4 de jun. de 2010

conto infantil - O PATINHO FEIO QUE ERA MESMO UM PATINHO

Era uma vez um patinho muito feio, que nascera em um dia ensolarado e quente, à beira de um lago encantador. Seus irmãos eram miúdos e graciosos e a seu lado o patinho parecia grande e desajeitado.
- Uma coisa disforme dessas deve se chamar Epaminondas - riu - se papai pato.
- Não fale assim que ele pode ouvir - censurou mamãe pata.
- E daí? Ele é pequeno demais para entender - falou papai pato, sempre a rir.
E o patinho, muito triste, sentiu duas lágrimas rolarem por entre as suas penas.
Todos os patos da lagoa vieram visitar mamãe pata - os outros patos, os marrecos, os gansos, as garças e até mesmo a coruja.
- Só aquele grandalhão é feio, os outros são tão engraçadinhos...
Quando a família saía a passear ou a nadar, sempre aparecia alguém que, por pura maldade, bicava, beliscava ou empurrava o patinho feio. Dona Pata grasnava :
- Deixem meu filho em paz, que fez ele.
- Nada, só nasceu feio. - respondiam os malvados.
- Coitadinho do meu feioso - Dona Pata alisava - lhe o pescoço com o bico .

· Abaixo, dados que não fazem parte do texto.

(* ===== verification/Vfs.v ===== *)
(** * The VFS: state, mount table, path walk

    Models fs/vfs_mount.c, fs/dcache.c and the open-file table of
    fs/vfs_core.c, over any file-system state [F].  A pointer to an [fs_ops_t]
    is an address, 0 for NULL, that [vtables] maps to the vtable found there;
    a [mount_t *] is an index of the mount table.  A [char *] is the list of the
    bytes from the pointer to the end of its object.  Local arrays start with
    the bytes [junk].  [vfs_lock] makes each entry point atomic. *)

From stdpp Require Import base tactics numbers list gmap.
From S2P Require Import Prelude Kstring Fd FsOps.

Definition VFS_MAX_MOUNTS := 8.
Definition VFS_MOUNT_TARGET_MAX := 64.
Definition VFS_MAX_OPEN_FILES := 64.
Definition DCACHE_MAX_ENTRIES := 32.
Definition DCACHE_MAX_PATH_LEN := 63.

(** The characters of paths. *)
Definition SLASH := 47.
Definition DOT := 46.

Record mount := Mount {
  m_target : list Z;
  m_ops : Z;
  m_priv : Z;
  m_root : Z;
  m_in_use : bool
}.

Record open_file := OpenFile {
  o_inode : Z;
  o_pos : Z;
  o_flags : Z;
  o_refcount : Z;
  o_fs : Z;
  o_priv : Z
}.

Definition open_file_eta (o : open_file) : open_file :=
  OpenFile (o_inode o) (o_pos o) (o_flags o) (o_refcount o) (o_fs o) (o_priv o).
Definition set_pos : Z -> open_file -> open_file := ltac:(mkset open_file_eta o_pos).
Definition set_refcount : Z -> open_file -> open_file := ltac:(mkset open_file_eta o_refcount).

(** [kmemset(&open_files[i], 0, sizeof(vfs_open_file_t))]. *)
Definition open_file_zero : open_file := OpenFile 0 0 0 0 0 0.

Record dentry := Dentry {
  d_path : list Z;
  d_inode : Z
}.

(** What the VFS uses of a process. *)
Record vproc := VProc {
  v_cwd : list Z;
  v_euid : Z;
  v_fds : list proc_fd
}.

(** [current] is [get_current_process()], 0 when there is none. *)
Record vfs (F : Type) := Vfs {
  mounts : list mount;
  open_files : list open_file;
  kernel_fd_table : list proc_fd;
  procs : gmap Z vproc;
  current : Z;
  g_slots : list (option dentry);
  fsst : F
}.
Arguments Vfs {F} _ _ _ _ _ _ _.
Arguments mounts {F} _.
Arguments open_files {F} _.
Arguments kernel_fd_table {F} _.
Arguments procs {F} _.
Arguments current {F} _.
Arguments g_slots {F} _.
Arguments fsst {F} _.

Section Vfs.
Context {F : Type}.
Variable vtables : Z -> option (fs_ops F).
Variable junk : Z -> Z.

Definition set_mounts (x : list mount) (v : vfs F) : vfs F :=
  Vfs x (open_files v) (kernel_fd_table v) (procs v) (current v) (g_slots v) (fsst v).
Definition set_open_files (x : list open_file) (v : vfs F) : vfs F :=
  Vfs (mounts v) x (kernel_fd_table v) (procs v) (current v) (g_slots v) (fsst v).
Definition set_kernel_fds (x : list proc_fd) (v : vfs F) : vfs F :=
  Vfs (mounts v) (open_files v) x (procs v) (current v) (g_slots v) (fsst v).
Definition set_procs (x : gmap Z vproc) (v : vfs F) : vfs F :=
  Vfs (mounts v) (open_files v) (kernel_fd_table v) x (current v) (g_slots v) (fsst v).
Definition set_slots (x : list (option dentry)) (v : vfs F) : vfs F :=
  Vfs (mounts v) (open_files v) (kernel_fd_table v) (procs v) (current v) x (fsst v).
Definition set_fsst (x : F) (v : vfs F) : vfs F :=
  Vfs (mounts v) (open_files v) (kernel_fd_table v) (procs v) (current v) (g_slots v) x.

(** A local array of [n] bytes. *)
Definition local (n : Z) : list Z := junk <$> seqZ 0 n.

(** A call into the file system, and the vtable behind a pointer. *)
Definition fs_call {A} (m : ST F A) : ST (vfs F) A := zoom fsst set_fsst m.

Definition vtable (p : Z) : ST (vfs F) (fs_ops F) :=
  match vtables p with Some o => ret o | None => fail Undef end.

Definition mount_at (i : Z) : ST (vfs F) mount := v ← gets id; rd (mounts v) i.

(** ** vfs_mount.c *)

(** [target] is a valid mount point: its length, [None] when it is not. *)
Definition mount_target_valid (target : option (list Z)) : ST (vfs F) (option Z) :=
  match target with
  | None => ret None
  | Some t =>
      c ← rd t 0;
      if negb (c =? SLASH) then ret None
      else
        len ← kstrlen target;
        if (len =? 0) || (VFS_MOUNT_TARGET_MAX <=? len) then ret None
        else
          bad ← (if 1 <? len then l ← rd t (len - 1); ret (l =? SLASH) else ret false);
          ret (if (bad : bool) then None else Some len)
  end.

(** Whether one of the [n] mounts from [i] on has the target. *)
Fixpoint mount_busy (n : nat) (i : Z) (target : list Z) : ST (vfs F) bool :=
  match n with
  | O => ret false
  | S n' =>
      m ← mount_at i;
      if m_in_use m then
        c ← kstrcmp false (Some (m_target m)) (Some target);
        if c =? 0 then ret true else mount_busy n' (i + 1) target
      else mount_busy n' (i + 1) target
  end.

(** Installs the mount in the first free slot of the [n] from [i] on. *)
Fixpoint mount_install (n : nat) (i : Z) (target : list Z) (ops fs_priv root_inode : Z)
    : ST (vfs F) Z :=
  match n with
  | O => ret (- ENOSPC)
  | S n' =>
      m ← mount_at i;
      if negb (m_in_use m) then
        t ← kstrncpy (Some (m_target m)) (Some target) VFS_MOUNT_TARGET_MAX;
        t ← wr (default [] t) (VFS_MOUNT_TARGET_MAX - 1) 0;
        v ← gets id;
        ms ← wr (mounts v) i (Mount t ops fs_priv root_inode true);
        modify (set_mounts ms);;
        ret 0
      else mount_install n' (i + 1) target ops fs_priv root_inode
  end.

Definition vfs_mount (target : option (list Z)) (ops fs_priv root_inode : Z) : ST (vfs F) Z :=
  tlen ← mount_target_valid target;
  match tlen, target with
  | Some _, Some t =>
      if (ops =? 0) || (root_inode =? 0) then ret (- EINVAL)
      else
        busy ← mount_busy (Z.to_nat VFS_MAX_MOUNTS) 0 t;
        if (busy : bool) then ret (- EBUSY)
        else mount_install (Z.to_nat VFS_MAX_MOUNTS) 0 t ops fs_priv root_inode
  | _, _ => ret (- EINVAL)
  end.

(** The comparison of [path[i]] with [target[i]], for the [n] indices from [i]
    on. *)
Fixpoint prefix_matches (n : nat) (i : Z) (target path : list Z) : ST (vfs F) bool :=
  match n with
  | O => ret true
  | S n' =>
      p ← rd path i;
      t ← rd target i;
      if negb (p =? t) then ret false else prefix_matches n' (i + 1) target path
  end.

Definition mount_prefix_len (target : list Z) (tlen : Z) (path : list Z) : ST (vfs F) Z :=
  root ← (if tlen =? 1 then t ← rd target 0; ret (t =? SLASH) else ret false);
  if (root : bool) then ret 1
  else
    ok ← prefix_matches (Z.to_nat tlen) 0 target path;
    if negb (ok : bool) then ret 0
    else
      after ← rd path tlen;
      if negb (after =? 0) && negb (after =? SLASH) then ret 0
      else ret tlen.

(** The best of the [n] mounts from [i] on and the best so far. *)
Fixpoint best_mount (n : nat) (i : Z) (path : list Z) (best : option Z) (best_len : Z)
    : ST (vfs F) (option Z * Z) :=
  match n with
  | O => ret (best, best_len)
  | S n' =>
      m ← mount_at i;
      if negb (m_in_use m) then best_mount n' (i + 1) path best best_len
      else
        tlen ← kstrlen (Some (m_target m));
        mlen ← mount_prefix_len (m_target m) tlen path;
        if best_len <? mlen then best_mount n' (i + 1) path (Some i) mlen
        else best_mount n' (i + 1) path best best_len
  end.

(** An error, or the mount and the rest of the path. *)
Definition vfs_resolve_mount (path : option (list Z)) : ST (vfs F) (Z + Z * list Z) :=
  match path with
  | None => ret (inl (- EINVAL))
  | Some p =>
      c ← rd p 0;
      if negb (c =? SLASH) then ret (inl (- EINVAL))
      else
        bl ← best_mount (Z.to_nat VFS_MAX_MOUNTS) 0 p None 0;
        match bl with
        | (None, _) => ret (inl (- ENOENT))
        | (Some m, best_len) =>
            ret (inr (m, if best_len =? 1 then drop 1 p else drop (Z.to_nat best_len) p))
        end
  end.

Definition resolve_one (mnt cur_inode : Z) (comp : list Z) : ST (vfs F) Z :=
  c0 ← rd comp 0;
  dot ← (if c0 =? DOT then c1 ← rd comp 1; ret (c1 =? 0) else ret false);
  if (dot : bool) then ret cur_inode
  else
    m ← mount_at mnt;
    ops ← vtable (m_ops m);
    match op_resolve ops with
    | None => fail Undef
    | Some resolve => fs_call (resolve (m_priv m) cur_inode comp)
    end.

(** [comp[ci] = '\0'; cur_inode = resolve_one(mnt, cur_inode, comp)]: the
    inode and the array. *)
Definition end_component (mnt cur_inode : Z) (comp : list Z) (ci : Z) : ST (vfs F) (Z * list Z) :=
  comp ← wr comp ci 0;
  cur ← resolve_one mnt cur_inode comp;
  ret (cur, comp).

(** The loop of [walk_components] at the character [p] points to, and the
    component left at the end of the path. *)
Fixpoint walk_loop (p : list Z) (mnt cur_inode : Z) (comp : list Z) (ci : Z) : ST (vfs F) Z :=
  match p with
  | [] => fail Undef
  | c :: p' =>
      if c =? 0 then
        if 0 <? ci then r ← end_component mnt cur_inode comp ci; ret r.1 else ret cur_inode
      else if c =? SLASH then
        if 0 <? ci then
          r ← end_component mnt cur_inode comp ci;
          if r.1 =? 0 then ret 0 else walk_loop p' mnt r.1 r.2 0
        else walk_loop p' mnt cur_inode comp ci
      else if ci <? 63 then
        comp ← wr comp ci c;
        walk_loop p' mnt cur_inode comp (ci + 1)
      else walk_loop p' mnt cur_inode comp ci
  end.

Definition walk_components (mnt cur_inode : Z) (rel : option (list Z)) : ST (vfs F) Z :=
  match rel with
  | None => ret cur_inode
  | Some p => walk_loop p mnt cur_inode (local 64) 0
  end.

(** An error, or the mount and the inode. *)
Definition vfs_resolve_path (abs_path : option (list Z)) : ST (vfs F) (Z + Z * Z) :=
  match abs_path with
  | None => ret (inl (- EINVAL))
  | Some p =>
      c ← rd p 0;
      if negb (c =? SLASH) then ret (inl (- EINVAL))
      else
        r ← vfs_resolve_mount abs_path;
        match r with
        | inl rc => ret (inl rc)
        | inr (mnt, rel) =>
            m ← mount_at mnt;
            if m_ops m =? 0 then ret (inl (- ENOSYS))
            else
              ops ← vtable (m_ops m);
              match op_resolve ops with
              | None => ret (inl (- ENOSYS))
              | Some _ =>
                  ino ← walk_components mnt (m_root m) (Some rel);
                  if ino =? 0 then ret (inl (- ENOENT)) else ret (inr (mnt, ino))
              end
        end
  end.

(** [for (i = len; i > 0; i--)]: the index of the last slash below [i], 0 when
    there is none. *)
Fixpoint last_slash (i : nat) (path : list Z) : ST (vfs F) Z :=
  match i with
  | O => ret 0
  | S i' =>
      c ← rd path (Z.of_nat i');
      if c =? SLASH then ret (Z.of_nat i') else last_slash i' path
  end.

(** [for (i = 0; i < last_slash; i++) parent_buf[i] = abs_path[i]] with [n]
    bytes left. *)
Fixpoint copy_prefix (n : nat) (i : Z) (dst src : list Z) : ST (vfs F) (list Z) :=
  match n with
  | O => ret dst
  | S n' =>
      c ← rd src i;
      dst ← wr dst i c;
      copy_prefix n' (i + 1) dst src
  end.

(** An error, or the mount, the parent directory and the leaf. *)
Definition vfs_resolve_parent_and_leaf (abs_path : option (list Z)) : ST (vfs F) (Z + Z * Z * list Z) :=
  match abs_path with
  | None => ret (inl (- EINVAL))
  | Some p =>
      c ← rd p 0;
      if negb (c =? SLASH) then ret (inl (- EINVAL))
      else
        len ← kstrlen abs_path;
        bad ← (if len <? 2 then ret true else l ← rd p (len - 1); ret (l =? SLASH));
        if (bad : bool) then ret (inl (- EINVAL))
        else
          ls ← last_slash (Z.to_nat len) p;
          let leaf := drop (Z.to_nat (ls + 1)) p in
          l0 ← rd leaf 0;
          if l0 =? 0 then ret (inl (- EINVAL))
          else if negb (ls =? 0) && (512 <=? ls) then ret (inl (- ENAMETOOLONG))
          else
            parent_buf ← (if ls =? 0 then b ← wr (local 512) 0 SLASH; wr b 1 0
                          else b ← copy_prefix (Z.to_nat ls) 0 (local 512) p; wr b ls 0);
            r ← vfs_resolve_path (Some parent_buf);
            match r with
            | inl rc => ret (inl rc)
            | inr (mnt, parent_ino) => ret (inr (mnt, parent_ino, leaf))
            end
  end.

(** ** dcache.c *)

(** The loop of [path_eq] from [i] on, with [n] comparisons left. *)
Fixpoint path_eq_loop (n : nat) (i : Z) (a b : list Z) : ST (vfs F) bool :=
  match n with
  | O => ret false
  | S n' =>
      x ← rd a i;
      y ← rd b i;
      if negb (x =? y) then ret false
      else if x =? 0 then ret true
      else path_eq_loop n' (i + 1) a b
  end.

Definition path_eq (a b : list Z) : ST (vfs F) bool :=
  path_eq_loop (Z.to_nat (DCACHE_MAX_PATH_LEN + 1)) 0 a b.

Definition dcache_init : ST (vfs F) unit :=
  modify (set_slots (replicate (Z.to_nat DCACHE_MAX_ENTRIES) None)).

(** Clears the first matching slot of the [n] from [i] on; the dentry it held
    is freed with the slot. *)
Fixpoint invalidate_loop (n : nat) (i : Z) (path : list Z) : ST (vfs F) unit :=
  match n with
  | O => ret tt
  | S n' =>
      v ← gets id;
      s ← rd (g_slots v) i;
      match s with
      | None => invalidate_loop n' (i + 1) path
      | Some d =>
          eq ← path_eq (d_path d) path;
          if (eq : bool) then
            sl ← wr (g_slots v) i None;
            modify (set_slots sl)
          else invalidate_loop n' (i + 1) path
      end
  end.

Definition dcache_invalidate (path : option (list Z)) : ST (vfs F) unit :=
  match path with
  | None => ret tt
  | Some p => invalidate_loop (Z.to_nat DCACHE_MAX_ENTRIES) 0 p
  end.

(** ** vfs_core.c *)

Definition open_file_at (i : Z) : ST (vfs F) open_file := v ← gets id; rd (open_files v) i.

Definition upd_open_file (i : Z) (g : open_file -> open_file) : ST (vfs F) unit :=
  v ← gets id;
  o ← rd (open_files v) i;
  l ← wr (open_files v) i (g o);
  modify (set_open_files l).

(** The scan for a free slot, with [n] of them left. *)
Fixpoint alloc_open_loop (n : nat) (i : Z) : ST (vfs F) Z :=
  match n with
  | O => ret (- EMFILE)
  | S n' =>
      o ← open_file_at i;
      if o_refcount o =? 0 then
        upd_open_file i (fun _ => open_file_zero);;
        upd_open_file i (set_refcount 1);;
        ret i
      else alloc_open_loop n' (i + 1)
  end.

Definition vfs_alloc_open_file : ST (vfs F) Z :=
  alloc_open_loop (Z.to_nat VFS_MAX_OPEN_FILES) 0.

Definition vfs_free_open_file (idx : Z) : ST (vfs F) unit := upd_open_file idx (set_refcount 0).

Definition vfs_open_file_incref (raw_of_idx : Z) : ST (vfs F) unit :=
  if (raw_of_idx <? 0) || (VFS_MAX_OPEN_FILES <=? raw_of_idx) then ret tt
  else
    o ← open_file_at raw_of_idx;
    if 0 <? o_refcount o then upd_open_file raw_of_idx (set_refcount (u32 (o_refcount o + 1)))
    else ret tt.

End Vfs.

Os irmãos não queriam brincar com ele por ser tão feio, e por fim, cansado de apanhar e de passar por humilhações, o patinho feio resolveu fugir.
Ele caminhou horas pela floresta até encontrar um outro lago. Lá nadou, refrescou - se e pescou alguns peixinhos para matar a fome.
Um bando de patos selvagens aproximou - se, e assim que perceberam a sua presença, enxotaram - no sem dó, partindo para cima dele a bicadas:
- Vá - se embora, este território é nosso.
Machucado e assustado, Epaminondas só parou de fugir quando alcançou a estrada. Passou por ali um pescador, que levou - o para casa e deu - o para seus filhos.
- Que vamos fazer com este pato tão feio, pai?
A mulher do pescador deu - lhe água e comida, acomodou - o entre retalhos macios em uma caixa perto do fogão, aonde ele ficaria aquecido, e chamou as crianças:
- Lembrei - me de uma história para contar a vocês. É a história d’ O Patinho Feio.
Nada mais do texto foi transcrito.